• **Your goal**
Look below for the line containing "list; the cache"; from there through the line containing "own); the time", both lines included, please set down each line exactly and nothing else.

= Beginning of Section =

(** * Osintnator: the query orchestration engine

    A shallow embedding of the orchestration core of Osintnator
    ([osintnator.py], [scrapers.py], [datasets.py]): canonical query
    hashing and the per-query cache, the dataset prefilter, the task
    scheduler with per-task timeout and fallback synthesis, the event
    stream sent to the interface and its consumer, the quick lookups of
    the dataset module, and the scrapers with their registry.

    Modelling conventions.
    - A Python [str] is a Rocq [string] holding the UTF-8 bytes of the
      text.  Operations that act per character ([lower], [isdigit],
      slicing) are written on bytes and are exact on ASCII text.
    - A Python [dict] that is only built and read in a fixed way is a
      record; a [dict] whose insertion order matters is an association
      list; the cache directory is a [gmap] from paths to file contents;
      the set of satisfied sites is a [gset].
    - Code that can raise returns a [result]; [try]/[except] is a handler
      on it.  Exceptions are those derived from [Exception], which is
      what every handler of the program names.
    - A call to a scraper ends after some time, by returning or by
      raising (the requests of the scrapers carry time-outs of their
      own); the time it took is compared with the budget of its task.
    - The interface queue, the calls to dataset providers and the
      submissions to the worker pool are logged, in order, in a trace.
    - The scrapers fetch pages through [_fetch] and [_head_or_get];
      these two, the environment, and the library calls on regular
      expressions and format strings are taken as given, and the fetches
      that a scraper makes are logged in order.
    - Of the window, the model keeps what [_process_ui_queue] reads and
      writes. *)

From Stdlib Require Import ZArith Ascii String List Bool Lia Permutation.
From stdpp Require Import base tactics option list gmap strings sorting pretty.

= End of Section =

• **Response area**
      list; the cache directory is a [gmap] from paths to file contents;
      the set of satisfied sites is a [gset].
    - Code that can raise returns a [result]; [try]/[except] is a handler
      on it.  Exceptions are those derived from [Exception], which is
      what every handler of the program names.
    - A call to a scraper ends after some time, by returning or by
      raising (the requests of the scrapers carry time-outs of their
      own); the time it took is compared with the budget of its task.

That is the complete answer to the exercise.